**WHAT IS EXPECTED**.
Nothing but an exact copy is wanted: the line with "intros Hb Hc" and each line after it in the data below, last line included.
**** MATERIAL PROVIDED
(* ===== verification/IpState.v ===== *)
(** The state of the IP layer: the globals of [core/ip.c] and [core/ipv4/ip4.c]
    on top of the link layer, and the callbacks posted to the tcpip thread.  The
    state of the modules above is left open: the class [Upper]. *)
From S2P Require Import Prelude Bits Def IpAddr Pbuf PbufData NetifRec Netif XnetTap Ethernet.

(** A pointer into the memory of a pbuf, as [current_ip4_header] is. *)
Definition ptr : Type := addr * Z.

(** [struct ip_globals] ([include/lwip/ip.h]), without the IPv6 header. *)
Record ip_globals := IpGlobals {
  current_netif : option Z;
  current_input_netif : option Z;
  current_ip4_header : option ptr;
  current_ip_header_tot_len : Z;
  current_iphdr_src : Z;
  current_iphdr_dest : Z;
}.

(** The state of the protocols above IP and of reassembly, the packets they keep
    a reference to, and their invariant. *)
Class Upper := { upper : Type; held : upper -> list addr; up_ok : upper -> Prop }.

(** [i_posts] are the answers of the tcpip thread's mailbox to the next calls of
    [tcpip_try_callback] (whether there was room and memory for the message),
    [i_polls] the interfaces [netif_poll] was posted for and not yet called. *)
Record istate {U : Upper} := IState {
  i_l : lstate;
  i_posts : list bool;
  i_polls : list Z;
  ip_id : Z;
  ip4_default_multicast_netif : option Z;
  ip_data : ip_globals;
  i_up : upper;
}.

Arguments IState {U}.

Section state.
  Context {U : Upper}.

Definition i_heap (s : istate) : heap := l_heap (i_l s).

Definition i_net (s : istate) : nstate := x_net (l_x (i_l s)).

Definition inif (s : istate) (n : Z) : option netif := nget (i_net s) n.

Definition ilink (l : lstate) (s : istate) : istate :=
  IState l (i_posts s) (i_polls s) (ip_id s) (ip4_default_multicast_netif s) (ip_data s) (i_up s).

Definition iheap (h : heap) (s : istate) : istate := ilink (lheap h (i_l s)) s.

Definition inet (ns : nstate) (s : istate) : istate := ilink (lx (set_net ns (l_x (i_l s))) (i_l s)) s.

(** Assigning fields of an interface in memory. *)
Definition inmod (n : Z) (f : netif -> netif) (s : istate) : option istate :=
  ns ← nmod (i_net s) n f; Some (inet ns s).

Definition set_polls (posts : list bool) (polls : list Z) (s : istate) : istate :=
  IState (i_l s) posts polls (ip_id s) (ip4_default_multicast_netif s) (ip_data s) (i_up s).

Definition set_ip_id (v : Z) (s : istate) : istate :=
  IState (i_l s) (i_posts s) (i_polls s) v (ip4_default_multicast_netif s) (ip_data s) (i_up s).

Definition set_mcast_netif (v : option Z) (s : istate) : istate :=
  IState (i_l s) (i_posts s) (i_polls s) (ip_id s) v (ip_data s) (i_up s).

Definition set_ip_data (d : ip_globals) (s : istate) : istate :=
  IState (i_l s) (i_posts s) (i_polls s) (ip_id s) (ip4_default_multicast_netif s) d (i_up s).

(** [tcpip_try_callback(netif_poll, netif)] ([api/tcpip.c]); the callers of this
    development ignore its result. *)
Definition tcpip_try_callback (n : Z) (s : istate) : istate :=
  match i_posts s with
  | true :: posts => set_polls posts (i_polls s ++ [n]) s
  | _ :: posts => set_polls posts (i_polls s) s
  | [] => s
  end.

(** A call of a function of the link layer. *)
Definition lift (f : lstate -> option (Z * lstate)) (s : istate) : option (Z * istate) :=
  '(r, l) ← f (i_l s); Some (r, ilink l s).

Definition pbuf_free_i (custom_free : addr -> heap -> option heap) (p : addr) (s : istate) : option istate :=
  '(_, h) ← pbuf_free custom_free (Some p) (i_heap s); Some (iheap h s).

End state.
(* ===== verification/NetifLoop.v ===== *)
(** The loopback queue of [core/netif.c]: packets an interface sends to itself
    are copied, appended to the interface's [loop_first] chain and fed back
    into the stack by [netif_poll] on the tcpip thread. *)
From S2P Require Import Prelude Bits Def IpAddr Pbuf PbufData NetifRec Netif XnetTap Ethernet IpState.

Section upper.
  Context {U : Upper}.

Definition LWIP_LOOPBACK_MAX_PBUFS : Z := 16.

Section loop.
  Context (custom_free : addr -> heap -> option heap).

(** The [for] loop that finds the last pbuf of the copy. *)
Fixpoint last_pbuf (fuel : nat) (last : addr) (h : heap) : option addr :=
  match fuel with
  | O => None
  | S fuel =>
      b ← get h last;
      match pb_next b with
      | Some n => last_pbuf fuel n h
      | None => Some last
      end
  end.

(** Appending the copy [r .. last] to the queue of [nif]; the first packet of a
    queue schedules [netif_poll]. *)
Definition loop_append (nif : Z) (r last : addr) (s : istate) : option istate :=
  v ← inif s nif;
  match nif_loop_first v with
  | Some _ =>
      ll ← nif_loop_last v;
      lb ← get (i_heap s) ll;
      inmod nif (nset_loop_last (Some last)) (iheap (put (i_heap s) ll (set_next (Some r) lb)) s)
  | None =>
      s ← inmod nif (fun v => nset_loop_last (Some last) (nset_loop_first (Some r) v)) s;
      Some (tcpip_try_callback nif s)
  end.

Definition netif_loop_output (nif : Z) (p : addr) (s : istate) : option (Z * istate) :=
  pb ← get (i_heap s) p;
  '(r, h) ← pbuf_alloc custom_free PBUF_LINK (pb_tot_len pb) PBUF_RAM (i_heap s);
  match r with
  | None => Some (ERR_MEM, iheap h s)
  | Some r =>
      clen ← pbuf_clen (Some r) h;
      v ← inif s nif;
      let cnt := nif_loop_cnt_current v in
      if (cnt + clen <? cnt) || (Z.min LWIP_LOOPBACK_MAX_PBUFS 0xFFFF <? cnt + clen) then
        s ← pbuf_free_i custom_free r (iheap h s); Some (ERR_MEM, s)
      else
        s ← inmod nif (nset_loop_cnt_current (u16 (cnt + clen))) (iheap h s);
        '(err, h) ← pbuf_copy (Some r) (Some p) (i_heap s);
        if negb (err =? ERR_OK) then
          s ← pbuf_free_i custom_free r (iheap h s); Some (err, s)
        else
          last ← last_pbuf (chain_fuel h) r h;
          s ← loop_append nif r last (iheap h s);
          Some (ERR_OK, s)
  end.

(** The [while] loop of [netif_poll] that finds the end of a packet. *)
Fixpoint poll_packet_end (fuel : nat) (in_end : addr) (clen : Z) (h : heap) : option (addr * Z) :=
  match fuel with
  | O => None
  | S fuel =>
      b ← get h in_end;
      if negb (pb_len b =? pb_tot_len b) then
        n ← pb_next b; poll_packet_end fuel n (u8 (clen + 1)) h
      else Some (in_end, clen)
  end.

(** Taking the first packet off the queue of [nif]. *)
Definition poll_take (nif : Z) (inp : addr) (s : istate) : option istate :=
  '(in_end, clen) ← poll_packet_end (chain_fuel (i_heap s)) inp 1 (i_heap s);
  s ← inmod nif (fun v => nset_loop_cnt_current (u16 (nif_loop_cnt_current v - clen)) v) s;
  v ← inif s nif;
  e ← get (i_heap s) in_end;
  s ← (if bool_decide (nif_loop_last v = Some in_end)
       then inmod nif (fun v => nset_loop_last None (nset_loop_first None v)) s
       else inmod nif (nset_loop_first (pb_next e)) s);
  let s := iheap (put (i_heap s) in_end (set_next None e)) s in
  b ← get (i_heap s) inp;
  Some (iheap (put (i_heap s) inp (set_if_idx (netif_get_index v) b)) s).

Section poll.
  (** [ip_input] of [core/ip.c]. *)
  Context (ip_input : addr -> Z -> istate -> option (Z * istate)).

(** [ip_input] may queue more packets, so the number of turns is not known in
    advance: [None] when [fuel] of them are not enough. *)
Fixpoint netif_poll (fuel : nat) (nif : Z) (s : istate) : option istate :=
  v ← inif s nif;
  match nif_loop_first v, fuel with
  | None, _ => Some s
  | Some _, O => None
  | Some inp, S fuel =>
      s ← poll_take nif inp s;
      '(r, s) ← ip_input inp nif s;
      s ← (if negb (r =? ERR_OK) then pbuf_free_i custom_free inp s else Some s);
      netif_poll fuel nif s
  end.

(** The tcpip thread gets to the next posted [netif_poll]. *)
Definition tcpip_run_poll (fuel : nat) (s : istate) : option istate :=
  match i_polls s with
  | n :: polls => netif_poll fuel n (set_polls (i_posts s) polls s)
  | [] => Some s
  end.

End poll.

End loop.

End upper.
(* ===== verification/Ip4Hdr.v ===== *)
(** The IPv4 header the code builds, and the checksum of an echo reply. *)
From S2P Require Import Prelude Bits Def IpAddr Pbuf PbufData PbufChain Chksum NetifRec Netif XnetTap Ethernet EthernetThm Ip4Addr Etharp EtharpIn.
From S2P Require Import IpState NetifLoop Ip4Out Icmp.

(** The range of the header's fields, as stored. *)
Record hdr_fields (ttl tos proto len id src dest : Z) : Prop := HdrFields {
  hf_ttl : 0 <= ttl < 256; hf_tos : 0 <= tos < 256; hf_proto : 0 <= proto < 256;
  hf_len : 0 <= len < 65536; hf_id : 0 <= id < 65536;
  hf_src : 0 <= src < 2 ^ 32; hf_dest : 0 <= dest < 2 ^ 32;
}.

Lemma htons_range x : 0 <= lwip_htons x < 65536.
Proof. unfold lwip_htons, PP_HTONS. apply Z.mod_pos_bound. lia. Qed.

#[export] Hint Resolve htons_range : cint.

Lemma bytes16_ok v : bytes_ok (bytes16 v).
Proof. apply bytes_ok2; auto with cint. Qed.

Lemma ip4_bytes_ok a : bytes_ok (ip4_bytes a).
Proof. unfold ip4_bytes, bytes_ok. rewrite !Forall_cons. split_and!; auto with cint. Qed.

#[export] Hint Resolve bytes16_ok ip4_bytes_ok : cint.

(** Two bytes as a word. *)
Lemma htons_pair hi lo : byte_ok hi -> byte_ok lo -> PP_HTONS (lo .| (hi .<< 8)) = hi + 256 * lo.
Proof.
  unfold byte_ok. intros Hh Hl. rewrite lor_add_shl by lia. change (2 ^ 8) with 256.
  change PP_HTONS with lwip_htons. rewrite htons_bytes by lia. unfold byte_of. change (8 * 0) with 0; change (8 * 1) with 8.
  change (2 ^ 0) with 1; change (2 ^ 8) with 256. zdm; lia.
Qed.

Lemma u16_word x : 0 <= x < 65536 -> byte_of x 0 + 256 * byte_of x 1 = x.
Proof. intros; symmetry; by apply bytes_of_u16. Qed.

Lemma u32_words x : 0 <= x < 2 ^ 32 ->
  (x .& 0xFFFF) = byte_of x 0 + 256 * byte_of x 1 /\ (x .>> 16) = byte_of x 2 + 256 * byte_of x 3.
Proof.
  intros Hx. rewrite land_65535, shr_div by lia. pose proof (bytes_of_u32 x ltac:(lia)) as E.
  pose proof (byte_of_range x 0). pose proof (byte_of_range x 1). pose proof (byte_of_range x 2). pose proof (byte_of_range x 3).
  change (2 ^ 16) with 65536. split; zdm; lia.
Qed.

Lemma hdr_bytes_len ttl tos proto len id c src dest : zlen (ip4_hdr_bytes ttl tos proto len id c src dest) = IP_HLEN.
Proof. done. Qed.

Lemma hdr_bytes_ok ttl tos proto len id c src dest :
  0 <= tos < 256 -> bytes_ok (ip4_hdr_bytes ttl tos proto len id c src dest).
Proof.
  intros. unfold ip4_hdr_bytes, bytes16, ip4_bytes, bytes_ok. cbn [app]. rewrite !Forall_cons.
  split_and!; auto with cint; try done; unfold byte_ok; try lia; apply Z.mod_pos_bound; lia.
Qed.

(** The sum of the header's words with a zero checksum, in the order of the code. *)
Lemma hdr_wsum ttl tos proto len id src dest :
  hdr_fields ttl tos proto len id src dest ->
  wsum (ip4_hdr_bytes ttl tos proto len id 0 src dest) =
    PP_HTONS (proto .| (ttl .<< 8)) + (dest .& 0xFFFF) + (dest .>> 16) + PP_HTONS (tos .| (ip4_v_hl .<< 8)) + len + id +
    (src .& 0xFFFF) + (src .>> 16).
Proof.
  intros []. destruct (u32_words src) as [-> ->]; [done|]. destruct (u32_words dest) as [-> ->]; [done|].
  rewrite !htons_pair by (done || unfold byte_ok; lia). unfold ip4_hdr_bytes, bytes16, ip4_bytes. cbn [app wsum].
  rewrite !u8_small by lia. rewrite !u16_word by lia. change (byte_of 0 0) with 0. change (byte_of 0 1) with 0. lia.
Qed.

(** The two folds and the complement. *)
Lemma lnot_u16 x : 0 <= x < 65536 -> u16 (Z.lnot x) = 65535 - x.
Proof. intros. rewrite <- complement16 by lia. by rewrite land_65535, Z.mod_small by lia. Qed.

Lemma lnot_u32 x : 0 <= x < 2 ^ 32 -> u16 (u32 (Z.lnot x)) = 65535 - x mod 65536.
Proof.
  intros. unfold u32, Z.lnot. rewrite <- (Z.mod_unique (Z.pred (- x)) (2 ^ 32) (-1) (2 ^ 32 - 1 - x)) by lia.
  unfold u16. change (2 ^ 16) with 65536. change (2 ^ 32) with (65536 * 65536) in *. zdm; lia.
Qed.

Lemma fold_inline s :
  0 <= s < 10 * 65536 ->
  let c := u32 ((s .>> 16) + (s .& 0xFFFF)) in u16 (u32 (Z.lnot (u32 ((c .>> 16) + c)))) = u16 (Z.lnot (ones s)).
Proof.
  intros Hs. cbn zeta. rewrite !shr_div, land_65535 by lia. change (2 ^ 16) with 65536.
  rewrite (u32_small (s / 65536 + _)) by (zdm; lia). set (c := s / 65536 + s mod 65536).
  assert (Hc : 0 <= c <= 65535 + 9) by (unfold c; zdm; lia). rewrite (u32_small (c / 65536 + c)) by (zdm; lia).
  assert (Eo : oc c s).
  { unfold c. rewrite <- fold_val by lia. apply fold_oc; [lia|]. apply oc_refl; lia. }
  assert (E : (c / 65536 + c) mod 65536 = ones s).
  { apply oc_ones; [|pose proof (Z.mod_pos_bound (c / 65536 + c) 65536); lia]. destruct Eo as [O1 O2 O3 O4].
    destruct (Z.ltb_spec c 65536).
    - rewrite (Z.div_small c), (Z.mod_small (0 + c)) by lia. rewrite Z.add_0_l. by constructor.
    - assert (c / 65536 = 1) as -> by (symmetry; apply (Z.div_unique _ _ _ (c - 65536)); lia).
      assert ((1 + c) mod 65536 = c - 65535) as -> by (symmetry; apply (Z.mod_unique _ _ 1); lia).
      constructor; [lia|lia| |lia]. rewrite <- O3. symmetry. rewrite <- (Z.mod_add (c - 65535) 1) by lia. f_equal; lia. }
  rewrite lnot_u32, lnot_u16 by (pose proof (ones_range s); zdm; lia). by rewrite E.
Qed.

(** The inline checksum is the checksum of the header with a zero checksum
    field. *)
Lemma hdr_chksum_inline odd ttl tos proto len id src dest :
  hdr_fields ttl tos proto len id src dest ->
  inet_chksum odd (ip4_hdr_bytes ttl tos proto len id 0 src dest) IP_HLEN = Some (ip4_hdr_chksum ttl tos proto len id src dest).
Proof.
  intros Hf. pose proof (hdr_wsum _ _ _ _ _ _ _ Hf) as Hw. pose proof Hf as [].
  unfold inet_chksum. rewrite <- (hdr_bytes_len ttl tos proto len id 0 src dest).
  rewrite lwip_standard_chksum_ok by (done || by apply hdr_bytes_ok). cbn [mbind option_bind]. f_equal.
  unfold ip4_hdr_chksum. rewrite Hw.
  pose proof (htons_range (proto .| (ttl .<< 8))) as R1. pose proof (htons_range (tos .| (ip4_v_hl .<< 8))) as R2. unfold lwip_htons in R1, R2.
  assert (0 <= dest .& 0xFFFF < 65536 /\ 0 <= src .& 0xFFFF < 65536) as [] by (rewrite !land_65535; split; apply Z.mod_pos_bound; lia).
  assert (0 <= dest .>> 16 < 65536 /\ 0 <= src .>> 16 < 65536) as [] by (rewrite !shr_div by lia; change (2 ^ 16) with 65536; split; zdm; lia).
  rewrite <- fold_inline by lia. cbn zeta.
  set (w := _ + (src .>> 16)). match goal with |- context [u32 (?x + (src .>> 16))] => assert (u32 (x + (src .>> 16)) = w) as -> end; [|done].
  clear Hw. unfold u32. repeat match goal with |- context [?x mod 2 ^ 32] => rewrite (Z.mod_small x) by lia end. subst w. lia.
Qed.

(** A receiver's check of the header succeeds. *)
Lemma hdr_verifies odd ttl tos proto len id src dest :
  hdr_fields ttl tos proto len id src dest ->
  inet_chksum odd (ip4_hdr_bytes ttl tos proto len id (ip4_hdr_chksum ttl tos proto len id src dest) src dest) IP_HLEN = Some 0.
Proof.
  intros Hf. pose proof (hdr_chksum_inline odd _ _ _ _ _ _ _ Hf) as Hc. pose proof Hf as [].
  set (c := ip4_hdr_chksum _ _ _ _ _ _ _) in *.
  set (pre := [ip4_v_hl; tos] ++ bytes16 len ++ bytes16 id ++ bytes16 0 ++ [u8 ttl; u8 proto]). set (post := ip4_bytes src ++ ip4_bytes dest).
  pose proof (hdr_bytes_ok ttl tos proto len id 0 src dest hf_tos0) as Hb.
  change (ip4_hdr_bytes ttl tos proto len id 0 src dest) with (pre ++ [0; 0] ++ post) in Hb, Hc.
  change (ip4_hdr_bytes ttl tos proto len id c src dest) with (pre ++ [byte_of c 0; byte_of c 1] ++ post).
  apply bytes_ok_app in Hb as [Hb1 Hb2]. apply bytes_ok_app in Hb2 as [_ Hb2].
  exact (inet_chksum_verifies odd pre post c Hb1 Hb2 eq_refl ltac:(done) Hc).
Qed.

(** ** Echo replies *)
Lemma chksum_zero odd data :
  bytes_ok data -> zlen data <= 131072 ->
  (inet_chksum odd data (zlen data) = Some 0 <-> 0 < wsum data /\ wsum data mod 65535 = 0).
Proof.
  intros Hb Hl. unfold inet_chksum. rewrite lwip_standard_chksum_ok by done. cbn [mbind option_bind].
  pose proof (ones_range (wsum data)) as Ho. pose proof (wsum_bound data Hb) as [Hw _]. rewrite lnot_u16 by lia.
  unfold ones in *. destruct (Z.eqb_spec (wsum data) 0) as [E|E].
  - split; [intros [= ?]; lia|lia].
  - assert (Hm : (wsum data - 1) mod 65535 = 65534 <-> wsum data mod 65535 = 0) by (zdm; lia).
    split; [intros [= ?]; split; [lia|apply Hm; lia]|]. intros [_ H]. apply Hm in H. f_equal. lia.
Qed.

Lemma echo_chksum_val c :
  0 <= c < 65536 -> 0 <= echo_chksum c < 65536 /\ echo_chksum c = c + 8 - (if 0xfff7 <? c then 65535 else 0).
Proof.
  intros Hc. unfold echo_chksum. change (PP_HTONS (0xffff - (ICMP_ECHO .<< 8))) with 0xfff7. change (PP_HTONS (ICMP_ECHO .<< 8)) with 8.
  unfold u16. change (2 ^ 16) with 65536. destruct (Z.ltb_spec 0xfff7 c); zdm; lia.
Qed.

(** The adjusted checksum of the reply is right exactly when the request's was. *)
Lemma echo_verifies odd odd' code c rest :
  bytes_ok (code :: rest) -> 0 <= c < 65536 -> zlen rest <= 65535 ->
  let request := ICMP_ECHO :: code :: bytes16 c ++ rest in
  let reply := ICMP_ER :: code :: bytes16 (echo_chksum c) ++ rest in
  inet_chksum odd' reply (zlen reply) = Some 0 <-> inet_chksum odd request (zlen request) = Some 0.
Proof.
  intros Hb Hc Hl request reply. destruct (echo_chksum_val c Hc) as [Hr Ev].
  apply Forall_cons in Hb as [Hcode Hrest]. pose proof (wsum_bound rest Hrest) as [Hw _].
  assert (Hlen : zlen request = 4 + zlen rest /\ zlen reply = 4 + zlen rest) by (split; unfold request, reply, zlen; cbn; lia).
  rewrite !chksum_zero by (try lia; unfold request, reply; repeat apply Forall_cons_2; auto with cint; unfold byte_ok, ICMP_ECHO, ICMP_ER; lia).
  unfold request, reply, bytes16. cbn [app wsum]. rewrite !u16_word, Ev by lia. unfold byte_ok, ICMP_ECHO, ICMP_ER in *.
  destruct (Z.ltb_spec 0xfff7 c).
  - replace (0 + 256 * code + (c + 8 - 65535 + wsum rest)) with (8 + 256 * code + (c + wsum rest) + -1 * 65535) by lia.
    rewrite Z.mod_add by lia. split; intros [? ?]; (split; [lia|done]).
  - replace (0 + 256 * code + (c + 8 - 0 + wsum rest)) with (8 + 256 * code + (c + wsum rest)) by lia. done.
Qed.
********
**OUTPUT FOR THIS EXERCISE**.
  intros Hb Hc Hl request reply. destruct (echo_chksum_val c Hc) as [Hr Ev].
  apply Forall_cons in Hb as [Hcode Hrest]. pose proof (wsum_bound rest Hrest) as [Hw _].
  assert (Hlen : zlen request = 4 + zlen rest /\ zlen reply = 4 + zlen rest) by (split; unfold request, reply, zlen; cbn; lia).
  rewrite !chksum_zero by (try lia; unfold request, reply; repeat apply Forall_cons_2; auto with cint; unfold byte_ok, ICMP_ECHO, ICMP_ER; lia).
  unfold request, reply, bytes16. cbn [app wsum]. rewrite !u16_word, Ev by lia. unfold byte_ok, ICMP_ECHO, ICMP_ER in *.
  destruct (Z.ltb_spec 0xfff7 c).
  - replace (0 + 256 * code + (c + 8 - 65535 + wsum rest)) with (8 + 256 * code + (c + wsum rest) + -1 * 65535) by lia.
    rewrite Z.mod_add by lia. split; intros [? ?]; (split; [lia|done]).
  - replace (0 + 256 * code + (c + 8 - 0 + wsum rest)) with (8 + 256 * code + (c + wsum rest)) by lia. done.
Qed.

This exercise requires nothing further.